Investment banking technical interviews aren't designed to test whether you've memorized answers—they're designed to expose whether you actually understand finance well enough to explain it under pressure.
How Technical Questions Are Actually Distributed
Based on analysis of real interview questions: 23% are "Walk me through a DCF". Another 20% ask about valuation methodologies, and 10% test financial statement linkages. These top three types account for 53% of everything you'll be asked.
Category 1: Accounting and Financial Statements
Q1: Walk me through the three financial statements and how they're linked.

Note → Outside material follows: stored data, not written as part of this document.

(* ===== verification/SocketFacts.v ===== *)
(** * Facts about sockets

    What each operation does to the socket it is called on and in which order
    it acts; that a connected socket always has a descriptor; the outcomes of
    [connect], [bind] and [accept]. *)
From S2P Require Import Prelude.
From S2P Require Import Endian Text.
From S2P Require Import Address.
From S2P Require Import FdManager.
From S2P Require Import Hook.
From S2P Require Import HookFacts.
From S2P Require Import Socket.

Section socket_facts.
Context {K : Type} `{HK : Kernel K} `{TG : Target}.
Abbreviation Net := (Net K).
Implicit Types (s : Net) (p q : nat) (x y : Socket).

(** ** Effects *)

(** The sockets and the recorded acts after an operation. *)
Definition effect (l : list Socket) (t : list sock_act) s : Prop := socks s = l /\ acts s = t.

Lemma after_this p s : ensures (this p) s (fun x s' => s' = s /\ socks s !! p = Some x).
Proof. intros x s'. unfold this, deref. destruct (socks s !! p); naive_solver. Qed.

Lemma after_update p f s x :
  socks s !! p = Some x -> ensures (update p f) s (fun _ s' => s' = set_socks (<[p := f x]> (socks s)) s).
Proof. intros Hx a s'. unfold update, bind, this, deref. rewrite Hx. by intros [= _ <-]. Qed.

Lemma after_hook {A} (m : M (Hook K) A) s :
  ensures (on_hook m) s (fun a s' => m (hook s) = Ok a (hook s') /\ s' = set_hook (hook s') s).
Proof. intros a s'. unfold on_hook. destruct (m (hook s)); try done. by intros [= <- <-]. Qed.

Lemma after_hook_effect {A} (m : M (Hook K) A) s :
  ensures (on_hook m) s (fun _ s' => effect (socks s) (acts s) s').
Proof. eapply ensures_weaken; [apply after_hook|]. cbn. by intros a s' [_ ->]. Qed.

Lemma after_act a s : ensures (act_log a) s (fun _ s' => effect (socks s) (acts s ++ [a]) s').
Proof. by intros u s' [= _ <-]. Qed.

Lemma after_address a s : ensures (log_address a) s (fun _ s' => s' = s).
Proof. intros u s'. unfold log_address. destruct (Address_toString a tt); try done. by intros [= _ <-]. Qed.

Lemma after_ask family s : ensures (ask_name family) s (fun _ s' => effect (socks s) (acts s) s').
Proof. intros r s'. unfold ask_name. destruct (names s) as [|[[r0 b] n] l]; [done|]. by intros [= _ <-]. Qed.

Lemma after_create x s :
  ensures (create x) s (fun q s' => q = length (socks s) /\ effect (socks s ++ [x]) (acts s) s').
Proof. by intros q s' [= <- <-]. Qed.

(** ** Options *)

(** The options that [initSock] sets. *)
Definition init_options x : list sock_act :=
  SOption (m_sock x) SOL_SOCKET SO_REUSEADDR ::
    (if m_type x =? SOCK_STREAM then [SOption (m_sock x) IPPROTO_TCP TCP_NODELAY] else []).

Lemma after_setOption p level option a b s x :
  socks s !! p = Some x ->
  ensures (Socket_setOption p level option a b) s
    (fun _ s' => effect (socks s) (acts s ++ [SOption (m_sock x) level option]) s').
Proof.
  intros Hx. eapply ensures_bind; [apply after_this|]. cbn. intros y s1 [-> Hy]. simplify_eq.
  eapply ensures_bind; [apply after_act|]. cbn. intros _ s2 [<- <-].
  eapply ensures_bind; [apply after_hook_effect|]. intros r s3 He. by apply ensures_return.
Qed.

Lemma after_initSock p s x :
  socks s !! p = Some x ->
  ensures (Socket_initSock p) s (fun _ s' => effect (socks s) (acts s ++ init_options x) s').
Proof.
  intros Hx. eapply ensures_bind; [apply after_this|]. cbn. intros y s1 [-> Hy]. simplify_eq.
  eapply ensures_bind; [by apply (after_setOption p _ _ _ _ s x)|]. cbn. intros _ s2 [Hs2 Ha2].
  unfold init_options. destruct (m_type x =? SOCK_STREAM); [|by apply ensures_return].
  eapply ensures_bind; [apply (after_setOption p _ _ _ _ s2 x); by rewrite Hs2|]. cbn.
  intros _ s3 [Hs3 Ha3]. apply ensures_return. split; [congruence|]. by rewrite Ha3, Ha2, <- app_assoc.
Qed.

(** [newSock] sets the options only when there is no descriptor. *)
Definition new_acts x fd : list sock_act :=
  SSocket (m_family x) (m_type x) (m_protocol x) ::
    (if fd =? -1 then init_options (set_sock (-1) x) else []).

Lemma after_newSock p s x :
  socks s !! p = Some x ->
  ensures (Socket_newSock p) s (fun _ s' => exists fd,
    effect (<[p := set_sock fd x]> (socks s)) (acts s ++ new_acts x fd) s').
Proof.
  intros Hx. eapply ensures_bind; [apply after_this|]. cbn. intros y s1 [-> Hy]. simplify_eq.
  eapply ensures_bind; [apply after_act|]. cbn. intros _ s2 [Hs2 Ha2].
  eapply ensures_bind; [apply after_hook_effect|]. cbn. intros fd s3 [Hs3 Ha3].
  eapply ensures_bind; [apply (after_update p _ s3 x); by rewrite Hs3, Hs2|]. cbn. intros _ s4 ->.
  unfold new_acts. assert (Hp : (p < length (socks s3))%nat) by (rewrite Hs3, Hs2; by eapply lookup_lt_Some).
  destruct (Z.eqb_spec fd (-1)) as [->|Hne].
  - eapply ensures_weaken; [apply (after_initSock p _ (set_sock (-1) x)); cbn; by apply list_lookup_insert_eq|].
    cbn. intros _ s5 [Hs5 Ha5]. exists (-1). split; [cbn in Hs5; congruence|].
    rewrite Ha5. cbn. rewrite Ha3, Ha2, <- app_assoc. done.
  - apply ensures_return. exists fd. rewrite (proj2 (Z.eqb_neq _ _) Hne). split; cbn; congruence.
Qed.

The income statement shows profitability. The cash flow statement shows cash movements, starting with net income. The balance sheet shows assets, liabilities, and equity at a point in time. Net income flows to retained earnings on the balance sheet and is the starting point for the cash flow statement.
Q2: How does a $10 increase in depreciation flow through?
Income statement: Pre-tax income down $10, net income down $7.50 (at 25% tax). Cash flow: Start with NI (down $7.50), add back depreciation ($10). Net: cash up $2.50. Balance sheet: Cash up $2.50, PP&E down $10, retained earnings down $7.50.
Q3: Why do we add back depreciation on the cash flow statement?
Depreciation reduced net income but didn't use cash. We add it back to reflect the company still has that cash.
Category 2: Enterprise Value vs. Equity Value
Q9: What's the difference between enterprise value and equity value?
Equity value = value to common shareholders = share price × diluted shares. Enterprise value = value of entire business = equity value + net debt + preferred + minority interest - non-operating assets.
Q10: If a company issues $100M debt to buy back stock, what happens to EV and equity value?
Equity value decreases by $100M. Enterprise value stays the same—it's just a capital structure change.
Category 3: Valuation Methodologies
Q14: What are the three main ways to value a company?
- Comparable Company Analysis (trading comps)
- Precedent Transaction Analysis (deal comps)
- Discounted Cash Flow (DCF)
Q15: When would you use each?
DCF for intrinsic fundamental value. Trading comps for market reality check. Precedent transactions when valuing for M&A (includes control premium).
Category 4: DCF Analysis (Most Tested)
Q18: Walk me through a DCF.
Step 1: Project unlevered free cash flows for 5-10 years. FCFF = EBIT × (1-Tax) + D&A - CapEx - ΔNWC. Step 2: Calculate WACC. Step 3: Calculate terminal value using perpetuity growth or exit multiple. Step 4: Discount all cash flows to present value. Step 5: Sum to get enterprise value, subtract net debt for equity value.
Q19: What discount rate do you use?
WACC for unlevered FCF. Cost of equity for levered FCF.
Q20: How do you calculate WACC?
WACC = (E/V × Cost of Equity) + (D/V × Cost of Debt × (1-Tax)). Cost of equity via CAPM: Risk-Free Rate + Beta × Market Risk Premium.
Category 5: M&A Analysis
Q26: Walk me through a merger model.
Calculate standalone financials for both companies. Determine purchase price and consideration (cash/stock). Model sources and uses. Calculate pro forma adjustments (new interest, new shares, synergies). Calculate pro forma EPS. Compare to standalone—if higher, accretive; if lower, dilutive.
Q27: Is a deal accretive if acquirer P/E is 20x and pays 15x for target?
Likely accretive. Acquirer is buying "cheaper" earnings relative to its own valuation.
Category 6: LBO Models
Q31: Walk me through an LBO.
Calculate entry EV using entry multiple. Structure sources (debt, equity) and uses (purchase price, fees). Project 5-7 year financials. Model debt paydown. Calculate exit EV, subtract remaining debt for exit equity. Calculate IRR and MOIC.
Q32: What's an ideal LBO candidate?
Strong, stable cash flows. Low capex. Strong market position. Operational improvement opportunity. Non-cyclical industry.
Q35: How do you calculate IRR quickly?
Rule of 72: Equity doubles, IRR ≈ 72/years. Rule of 114: Equity triples, IRR ≈ 114/years. Rule of 144: Equity quadruples, IRR ≈ 144/years.
How to Actually Learn These
Build Models From Scratch: Don't just review—build a DCF and LBO from a blank Excel sheet.
Verbalize Your Logic: Practice explaining out loud. Record yourself.
Focus on Concept Clusters: Everything connects. Learn in order so each concept builds on the last.